Repeat only the lines below from the one containing "Lemma lor_shiftl_add a" through the one containing "rewrite (Z.bits_above_log2 b), andb_false_r;", inclusive, exactly as written.

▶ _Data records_
----

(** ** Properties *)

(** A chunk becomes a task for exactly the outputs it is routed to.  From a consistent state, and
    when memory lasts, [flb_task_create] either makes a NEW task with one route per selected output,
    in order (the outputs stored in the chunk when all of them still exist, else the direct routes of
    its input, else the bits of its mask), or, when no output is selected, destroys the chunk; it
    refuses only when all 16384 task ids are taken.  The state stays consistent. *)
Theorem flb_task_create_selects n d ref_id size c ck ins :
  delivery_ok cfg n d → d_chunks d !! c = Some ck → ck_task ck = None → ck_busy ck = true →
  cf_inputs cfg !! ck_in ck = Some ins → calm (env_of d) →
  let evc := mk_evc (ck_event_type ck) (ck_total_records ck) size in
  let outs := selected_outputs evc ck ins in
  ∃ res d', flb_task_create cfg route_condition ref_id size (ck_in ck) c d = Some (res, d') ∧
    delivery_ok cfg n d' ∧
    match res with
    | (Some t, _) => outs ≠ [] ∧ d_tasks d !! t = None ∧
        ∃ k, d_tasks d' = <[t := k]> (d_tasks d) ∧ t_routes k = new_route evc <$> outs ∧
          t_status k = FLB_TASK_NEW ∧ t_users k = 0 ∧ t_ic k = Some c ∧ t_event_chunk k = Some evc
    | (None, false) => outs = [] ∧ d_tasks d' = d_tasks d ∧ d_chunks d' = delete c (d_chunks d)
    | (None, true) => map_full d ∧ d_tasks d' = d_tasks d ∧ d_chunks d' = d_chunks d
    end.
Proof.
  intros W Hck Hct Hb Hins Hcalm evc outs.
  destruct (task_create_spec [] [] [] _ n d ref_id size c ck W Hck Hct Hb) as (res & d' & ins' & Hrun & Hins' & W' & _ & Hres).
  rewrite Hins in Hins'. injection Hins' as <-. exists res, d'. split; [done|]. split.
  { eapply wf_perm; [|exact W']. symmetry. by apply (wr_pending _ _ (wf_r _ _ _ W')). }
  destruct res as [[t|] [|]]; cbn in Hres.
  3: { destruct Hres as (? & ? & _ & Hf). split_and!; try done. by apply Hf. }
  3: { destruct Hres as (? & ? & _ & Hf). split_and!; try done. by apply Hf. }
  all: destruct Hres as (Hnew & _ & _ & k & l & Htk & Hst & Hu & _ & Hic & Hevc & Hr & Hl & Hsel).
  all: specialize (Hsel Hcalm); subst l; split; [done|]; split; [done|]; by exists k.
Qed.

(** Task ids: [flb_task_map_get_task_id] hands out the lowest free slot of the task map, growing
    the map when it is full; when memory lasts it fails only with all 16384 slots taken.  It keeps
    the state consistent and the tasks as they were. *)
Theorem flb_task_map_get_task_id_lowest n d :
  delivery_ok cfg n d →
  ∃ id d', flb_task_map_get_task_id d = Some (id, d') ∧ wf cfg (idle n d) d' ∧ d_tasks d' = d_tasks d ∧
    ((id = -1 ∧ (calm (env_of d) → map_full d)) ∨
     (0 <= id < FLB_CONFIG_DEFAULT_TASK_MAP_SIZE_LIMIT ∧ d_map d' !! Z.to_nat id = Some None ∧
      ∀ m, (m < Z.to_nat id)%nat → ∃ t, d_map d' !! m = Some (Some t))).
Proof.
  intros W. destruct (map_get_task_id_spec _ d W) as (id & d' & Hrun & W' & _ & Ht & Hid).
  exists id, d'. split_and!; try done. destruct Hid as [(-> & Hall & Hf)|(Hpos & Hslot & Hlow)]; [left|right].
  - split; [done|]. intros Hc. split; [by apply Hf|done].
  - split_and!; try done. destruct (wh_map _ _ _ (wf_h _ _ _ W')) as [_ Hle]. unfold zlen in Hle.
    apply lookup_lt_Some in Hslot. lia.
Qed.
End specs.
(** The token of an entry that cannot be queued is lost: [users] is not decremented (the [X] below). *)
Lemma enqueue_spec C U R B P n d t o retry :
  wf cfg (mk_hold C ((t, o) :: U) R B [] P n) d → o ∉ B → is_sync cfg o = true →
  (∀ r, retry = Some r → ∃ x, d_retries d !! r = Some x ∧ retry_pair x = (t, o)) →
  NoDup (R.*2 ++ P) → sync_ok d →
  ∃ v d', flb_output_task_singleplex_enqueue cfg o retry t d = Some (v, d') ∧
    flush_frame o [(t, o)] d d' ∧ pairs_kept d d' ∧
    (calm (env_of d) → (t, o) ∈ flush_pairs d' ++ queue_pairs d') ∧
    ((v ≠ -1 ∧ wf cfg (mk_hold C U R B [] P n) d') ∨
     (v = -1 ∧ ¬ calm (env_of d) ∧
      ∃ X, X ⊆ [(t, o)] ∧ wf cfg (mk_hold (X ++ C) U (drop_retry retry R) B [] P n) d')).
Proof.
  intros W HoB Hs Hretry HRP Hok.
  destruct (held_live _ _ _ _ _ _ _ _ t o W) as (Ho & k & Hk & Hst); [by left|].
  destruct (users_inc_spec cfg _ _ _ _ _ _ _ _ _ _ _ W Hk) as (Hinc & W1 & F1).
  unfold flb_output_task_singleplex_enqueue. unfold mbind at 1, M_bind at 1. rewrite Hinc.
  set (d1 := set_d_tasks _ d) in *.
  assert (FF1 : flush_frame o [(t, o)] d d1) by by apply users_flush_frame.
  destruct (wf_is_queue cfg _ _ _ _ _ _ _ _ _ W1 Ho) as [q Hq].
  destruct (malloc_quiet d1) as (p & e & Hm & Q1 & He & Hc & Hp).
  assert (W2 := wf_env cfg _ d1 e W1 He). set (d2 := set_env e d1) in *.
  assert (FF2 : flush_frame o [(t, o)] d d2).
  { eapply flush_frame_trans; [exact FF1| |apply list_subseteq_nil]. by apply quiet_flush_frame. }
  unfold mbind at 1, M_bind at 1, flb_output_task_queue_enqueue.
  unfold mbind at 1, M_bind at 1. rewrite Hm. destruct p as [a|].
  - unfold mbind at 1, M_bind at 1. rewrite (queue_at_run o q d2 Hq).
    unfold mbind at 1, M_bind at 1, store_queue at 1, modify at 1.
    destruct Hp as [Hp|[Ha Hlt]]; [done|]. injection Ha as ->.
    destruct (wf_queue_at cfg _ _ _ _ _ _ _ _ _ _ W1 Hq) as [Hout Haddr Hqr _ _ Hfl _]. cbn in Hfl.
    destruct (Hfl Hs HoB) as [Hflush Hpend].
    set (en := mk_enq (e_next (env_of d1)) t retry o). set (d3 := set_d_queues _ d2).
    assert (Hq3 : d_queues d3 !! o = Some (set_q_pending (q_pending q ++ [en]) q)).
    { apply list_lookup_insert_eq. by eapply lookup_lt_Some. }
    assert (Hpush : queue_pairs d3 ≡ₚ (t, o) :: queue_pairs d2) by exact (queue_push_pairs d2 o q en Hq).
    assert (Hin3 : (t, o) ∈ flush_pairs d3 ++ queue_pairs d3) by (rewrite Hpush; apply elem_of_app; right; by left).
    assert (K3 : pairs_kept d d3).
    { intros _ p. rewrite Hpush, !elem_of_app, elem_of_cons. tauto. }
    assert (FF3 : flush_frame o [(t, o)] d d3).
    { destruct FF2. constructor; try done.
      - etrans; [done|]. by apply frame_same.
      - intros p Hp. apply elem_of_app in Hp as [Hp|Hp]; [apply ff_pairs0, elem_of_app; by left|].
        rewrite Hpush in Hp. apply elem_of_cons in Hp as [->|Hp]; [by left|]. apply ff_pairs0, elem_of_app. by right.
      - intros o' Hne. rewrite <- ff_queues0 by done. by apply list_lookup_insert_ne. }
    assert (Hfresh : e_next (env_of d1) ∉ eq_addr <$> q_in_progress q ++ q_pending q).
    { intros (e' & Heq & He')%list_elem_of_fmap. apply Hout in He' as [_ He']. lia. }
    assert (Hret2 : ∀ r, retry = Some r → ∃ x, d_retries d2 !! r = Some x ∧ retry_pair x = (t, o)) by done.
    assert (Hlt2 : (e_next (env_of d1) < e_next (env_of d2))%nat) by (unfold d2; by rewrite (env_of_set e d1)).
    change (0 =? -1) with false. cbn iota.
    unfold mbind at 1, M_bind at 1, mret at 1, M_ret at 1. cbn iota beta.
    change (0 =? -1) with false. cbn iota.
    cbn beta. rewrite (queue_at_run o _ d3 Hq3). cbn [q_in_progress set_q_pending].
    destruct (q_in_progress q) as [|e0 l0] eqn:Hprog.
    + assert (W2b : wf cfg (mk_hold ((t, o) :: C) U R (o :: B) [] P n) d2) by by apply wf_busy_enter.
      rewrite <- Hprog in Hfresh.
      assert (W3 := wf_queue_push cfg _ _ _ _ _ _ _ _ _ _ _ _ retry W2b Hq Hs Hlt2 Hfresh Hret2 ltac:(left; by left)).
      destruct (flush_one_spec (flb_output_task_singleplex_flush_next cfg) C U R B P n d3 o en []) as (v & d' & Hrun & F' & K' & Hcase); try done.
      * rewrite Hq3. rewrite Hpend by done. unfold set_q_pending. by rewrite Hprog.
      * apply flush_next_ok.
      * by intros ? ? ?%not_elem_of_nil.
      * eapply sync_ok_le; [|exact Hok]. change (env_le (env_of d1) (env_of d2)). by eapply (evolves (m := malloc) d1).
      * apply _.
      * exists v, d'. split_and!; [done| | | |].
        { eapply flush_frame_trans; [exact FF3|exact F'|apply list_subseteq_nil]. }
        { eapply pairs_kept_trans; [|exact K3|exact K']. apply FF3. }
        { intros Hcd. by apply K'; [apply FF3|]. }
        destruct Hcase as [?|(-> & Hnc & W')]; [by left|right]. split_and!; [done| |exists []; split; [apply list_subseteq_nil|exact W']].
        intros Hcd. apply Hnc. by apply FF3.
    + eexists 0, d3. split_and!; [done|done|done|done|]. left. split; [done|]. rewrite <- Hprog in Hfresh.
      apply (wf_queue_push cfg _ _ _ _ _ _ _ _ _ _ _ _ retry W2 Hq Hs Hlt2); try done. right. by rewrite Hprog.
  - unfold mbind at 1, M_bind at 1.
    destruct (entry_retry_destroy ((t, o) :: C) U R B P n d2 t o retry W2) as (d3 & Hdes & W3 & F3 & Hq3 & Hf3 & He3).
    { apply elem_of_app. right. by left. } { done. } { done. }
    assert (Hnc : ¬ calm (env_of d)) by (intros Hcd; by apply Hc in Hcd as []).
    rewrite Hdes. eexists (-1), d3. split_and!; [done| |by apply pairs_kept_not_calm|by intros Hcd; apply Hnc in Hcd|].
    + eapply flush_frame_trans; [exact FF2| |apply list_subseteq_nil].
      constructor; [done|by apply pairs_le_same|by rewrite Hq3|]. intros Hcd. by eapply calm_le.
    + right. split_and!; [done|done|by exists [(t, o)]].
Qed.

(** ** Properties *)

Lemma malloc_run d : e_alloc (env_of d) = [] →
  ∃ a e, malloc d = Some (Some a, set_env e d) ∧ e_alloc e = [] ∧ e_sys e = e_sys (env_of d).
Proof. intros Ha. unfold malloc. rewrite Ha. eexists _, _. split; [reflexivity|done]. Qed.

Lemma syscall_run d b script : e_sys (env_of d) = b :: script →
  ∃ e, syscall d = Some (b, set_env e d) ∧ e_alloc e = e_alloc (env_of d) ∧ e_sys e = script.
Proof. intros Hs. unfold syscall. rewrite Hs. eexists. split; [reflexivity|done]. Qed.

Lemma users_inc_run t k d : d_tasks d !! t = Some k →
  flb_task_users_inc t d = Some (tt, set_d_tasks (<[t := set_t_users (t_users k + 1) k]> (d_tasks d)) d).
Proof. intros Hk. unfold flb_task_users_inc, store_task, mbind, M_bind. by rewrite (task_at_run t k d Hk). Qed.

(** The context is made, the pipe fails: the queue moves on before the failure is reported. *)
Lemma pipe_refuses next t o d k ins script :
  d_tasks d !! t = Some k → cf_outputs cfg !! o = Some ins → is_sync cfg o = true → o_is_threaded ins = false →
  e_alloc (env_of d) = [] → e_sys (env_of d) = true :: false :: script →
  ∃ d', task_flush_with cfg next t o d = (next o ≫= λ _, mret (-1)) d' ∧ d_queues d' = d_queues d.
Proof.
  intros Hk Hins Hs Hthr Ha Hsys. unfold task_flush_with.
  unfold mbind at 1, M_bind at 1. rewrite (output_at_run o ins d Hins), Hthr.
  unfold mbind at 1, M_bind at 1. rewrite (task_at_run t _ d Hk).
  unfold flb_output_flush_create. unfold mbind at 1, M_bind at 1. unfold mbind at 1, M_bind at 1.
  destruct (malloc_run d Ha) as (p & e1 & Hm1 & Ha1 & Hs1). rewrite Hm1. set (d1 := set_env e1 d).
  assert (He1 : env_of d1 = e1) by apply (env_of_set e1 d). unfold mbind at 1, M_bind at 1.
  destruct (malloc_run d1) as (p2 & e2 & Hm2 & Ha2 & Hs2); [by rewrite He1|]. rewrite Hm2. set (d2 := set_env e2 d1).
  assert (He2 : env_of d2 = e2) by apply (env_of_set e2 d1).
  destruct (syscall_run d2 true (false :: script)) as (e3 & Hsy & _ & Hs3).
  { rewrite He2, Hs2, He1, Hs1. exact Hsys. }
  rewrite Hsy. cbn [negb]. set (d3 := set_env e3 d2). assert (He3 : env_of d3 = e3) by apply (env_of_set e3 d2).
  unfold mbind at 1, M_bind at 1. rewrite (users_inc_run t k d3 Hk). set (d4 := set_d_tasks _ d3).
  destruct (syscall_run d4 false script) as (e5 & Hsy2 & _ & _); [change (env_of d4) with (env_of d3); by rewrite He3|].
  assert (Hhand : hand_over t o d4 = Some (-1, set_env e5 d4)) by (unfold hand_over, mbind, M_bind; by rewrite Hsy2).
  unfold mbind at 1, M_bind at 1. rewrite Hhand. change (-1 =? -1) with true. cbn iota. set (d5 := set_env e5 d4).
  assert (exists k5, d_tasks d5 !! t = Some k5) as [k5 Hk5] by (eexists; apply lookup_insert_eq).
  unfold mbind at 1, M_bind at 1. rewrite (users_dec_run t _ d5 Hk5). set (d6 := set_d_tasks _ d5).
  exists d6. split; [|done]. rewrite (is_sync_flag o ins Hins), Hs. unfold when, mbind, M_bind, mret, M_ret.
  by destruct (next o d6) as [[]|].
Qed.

----

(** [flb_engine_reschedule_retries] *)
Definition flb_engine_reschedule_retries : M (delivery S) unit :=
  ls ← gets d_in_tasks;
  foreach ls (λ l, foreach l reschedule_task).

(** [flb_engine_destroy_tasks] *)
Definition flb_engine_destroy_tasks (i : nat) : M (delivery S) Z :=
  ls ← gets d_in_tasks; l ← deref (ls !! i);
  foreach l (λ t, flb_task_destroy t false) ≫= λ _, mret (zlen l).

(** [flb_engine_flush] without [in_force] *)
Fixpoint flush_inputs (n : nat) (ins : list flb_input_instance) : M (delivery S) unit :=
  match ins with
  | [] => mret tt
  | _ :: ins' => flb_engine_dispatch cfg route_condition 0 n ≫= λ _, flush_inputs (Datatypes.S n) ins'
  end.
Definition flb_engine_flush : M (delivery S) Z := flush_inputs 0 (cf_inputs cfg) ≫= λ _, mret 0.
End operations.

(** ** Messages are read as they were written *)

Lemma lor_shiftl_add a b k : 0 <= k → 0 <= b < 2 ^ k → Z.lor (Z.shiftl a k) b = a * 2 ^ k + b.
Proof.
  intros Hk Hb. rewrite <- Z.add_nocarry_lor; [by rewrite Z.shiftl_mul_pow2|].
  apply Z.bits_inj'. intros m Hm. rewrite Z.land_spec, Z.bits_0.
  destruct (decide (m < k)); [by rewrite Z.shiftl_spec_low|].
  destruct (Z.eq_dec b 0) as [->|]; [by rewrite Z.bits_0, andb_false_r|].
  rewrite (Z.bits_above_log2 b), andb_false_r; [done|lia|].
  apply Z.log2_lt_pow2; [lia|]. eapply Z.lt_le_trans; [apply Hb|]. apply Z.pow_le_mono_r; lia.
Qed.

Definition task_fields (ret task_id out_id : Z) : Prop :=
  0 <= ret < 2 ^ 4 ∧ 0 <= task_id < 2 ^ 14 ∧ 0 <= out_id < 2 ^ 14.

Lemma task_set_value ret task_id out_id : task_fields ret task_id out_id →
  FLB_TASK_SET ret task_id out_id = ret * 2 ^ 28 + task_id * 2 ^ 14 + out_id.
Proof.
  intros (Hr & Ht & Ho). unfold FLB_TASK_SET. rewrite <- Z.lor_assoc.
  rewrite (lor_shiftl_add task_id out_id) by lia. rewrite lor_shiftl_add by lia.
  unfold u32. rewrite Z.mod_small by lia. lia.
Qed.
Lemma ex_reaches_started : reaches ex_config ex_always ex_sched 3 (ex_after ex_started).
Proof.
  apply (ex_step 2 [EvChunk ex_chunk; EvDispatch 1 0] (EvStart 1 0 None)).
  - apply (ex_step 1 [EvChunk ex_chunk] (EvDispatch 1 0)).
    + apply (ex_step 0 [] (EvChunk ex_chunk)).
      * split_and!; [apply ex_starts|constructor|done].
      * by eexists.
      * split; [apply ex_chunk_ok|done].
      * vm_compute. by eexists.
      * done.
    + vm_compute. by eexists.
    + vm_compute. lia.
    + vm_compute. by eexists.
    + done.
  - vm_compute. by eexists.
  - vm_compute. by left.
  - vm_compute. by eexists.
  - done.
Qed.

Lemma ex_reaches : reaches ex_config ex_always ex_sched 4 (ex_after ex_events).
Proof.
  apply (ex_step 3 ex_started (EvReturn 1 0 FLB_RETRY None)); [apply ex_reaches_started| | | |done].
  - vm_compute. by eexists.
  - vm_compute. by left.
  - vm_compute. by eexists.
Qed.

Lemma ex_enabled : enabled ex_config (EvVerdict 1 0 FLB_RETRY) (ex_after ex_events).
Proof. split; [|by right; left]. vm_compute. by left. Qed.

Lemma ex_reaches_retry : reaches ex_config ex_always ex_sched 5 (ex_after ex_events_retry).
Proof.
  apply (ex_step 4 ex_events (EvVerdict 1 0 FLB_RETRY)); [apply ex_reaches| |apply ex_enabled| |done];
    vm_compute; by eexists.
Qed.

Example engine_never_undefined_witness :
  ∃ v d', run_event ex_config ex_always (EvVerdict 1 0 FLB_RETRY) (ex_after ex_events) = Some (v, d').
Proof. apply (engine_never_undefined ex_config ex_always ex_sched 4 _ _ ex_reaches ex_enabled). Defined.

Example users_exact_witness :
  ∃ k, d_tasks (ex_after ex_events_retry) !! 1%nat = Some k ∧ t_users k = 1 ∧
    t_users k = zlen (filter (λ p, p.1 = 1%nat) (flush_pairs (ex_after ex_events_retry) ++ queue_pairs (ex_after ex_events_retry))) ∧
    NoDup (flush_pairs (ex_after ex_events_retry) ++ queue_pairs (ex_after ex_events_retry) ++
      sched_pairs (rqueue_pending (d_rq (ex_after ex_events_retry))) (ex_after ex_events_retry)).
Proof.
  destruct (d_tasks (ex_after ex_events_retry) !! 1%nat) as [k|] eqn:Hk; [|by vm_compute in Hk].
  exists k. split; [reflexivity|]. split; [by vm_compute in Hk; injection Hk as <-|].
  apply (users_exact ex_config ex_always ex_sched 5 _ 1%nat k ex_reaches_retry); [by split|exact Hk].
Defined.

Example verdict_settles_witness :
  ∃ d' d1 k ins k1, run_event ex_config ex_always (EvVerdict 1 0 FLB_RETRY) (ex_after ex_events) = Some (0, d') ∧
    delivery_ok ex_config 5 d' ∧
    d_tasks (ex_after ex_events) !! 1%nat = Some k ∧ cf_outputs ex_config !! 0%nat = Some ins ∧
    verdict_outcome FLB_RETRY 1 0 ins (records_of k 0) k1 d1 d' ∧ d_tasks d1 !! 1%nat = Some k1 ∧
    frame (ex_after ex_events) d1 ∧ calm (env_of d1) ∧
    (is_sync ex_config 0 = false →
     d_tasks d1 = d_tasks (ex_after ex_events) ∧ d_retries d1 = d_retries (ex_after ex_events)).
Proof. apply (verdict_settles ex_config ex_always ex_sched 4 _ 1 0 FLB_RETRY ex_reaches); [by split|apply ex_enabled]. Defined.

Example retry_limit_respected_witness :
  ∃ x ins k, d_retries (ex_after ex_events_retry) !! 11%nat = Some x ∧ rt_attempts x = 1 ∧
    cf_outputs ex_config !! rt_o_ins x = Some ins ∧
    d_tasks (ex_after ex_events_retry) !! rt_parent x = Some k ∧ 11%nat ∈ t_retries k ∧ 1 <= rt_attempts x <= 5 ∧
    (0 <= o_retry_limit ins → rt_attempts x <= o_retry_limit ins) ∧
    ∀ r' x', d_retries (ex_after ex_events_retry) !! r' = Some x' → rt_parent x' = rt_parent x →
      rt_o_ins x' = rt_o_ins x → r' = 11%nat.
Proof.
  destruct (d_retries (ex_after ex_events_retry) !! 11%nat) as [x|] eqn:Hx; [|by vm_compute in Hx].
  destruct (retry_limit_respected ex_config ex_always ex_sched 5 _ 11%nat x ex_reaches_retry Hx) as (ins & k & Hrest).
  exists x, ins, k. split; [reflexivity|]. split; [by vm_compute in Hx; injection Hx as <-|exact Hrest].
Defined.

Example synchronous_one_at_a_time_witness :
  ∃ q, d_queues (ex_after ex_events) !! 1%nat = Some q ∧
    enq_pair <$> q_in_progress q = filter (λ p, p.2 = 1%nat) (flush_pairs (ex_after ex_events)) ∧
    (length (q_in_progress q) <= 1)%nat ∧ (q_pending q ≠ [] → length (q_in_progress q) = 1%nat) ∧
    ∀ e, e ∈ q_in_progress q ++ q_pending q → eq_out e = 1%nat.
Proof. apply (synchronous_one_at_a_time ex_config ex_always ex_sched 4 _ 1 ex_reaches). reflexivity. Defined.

----

▶ _YOUR SOLUTION_
Lemma lor_shiftl_add a b k : 0 <= k → 0 <= b < 2 ^ k → Z.lor (Z.shiftl a k) b = a * 2 ^ k + b.
Proof.
  intros Hk Hb. rewrite <- Z.add_nocarry_lor; [by rewrite Z.shiftl_mul_pow2|].
  apply Z.bits_inj'. intros m Hm. rewrite Z.land_spec, Z.bits_0.
  destruct (decide (m < k)); [by rewrite Z.shiftl_spec_low|].
  destruct (Z.eq_dec b 0) as [->|]; [by rewrite Z.bits_0, andb_false_r|].
  rewrite (Z.bits_above_log2 b), andb_false_r; [done|lia|].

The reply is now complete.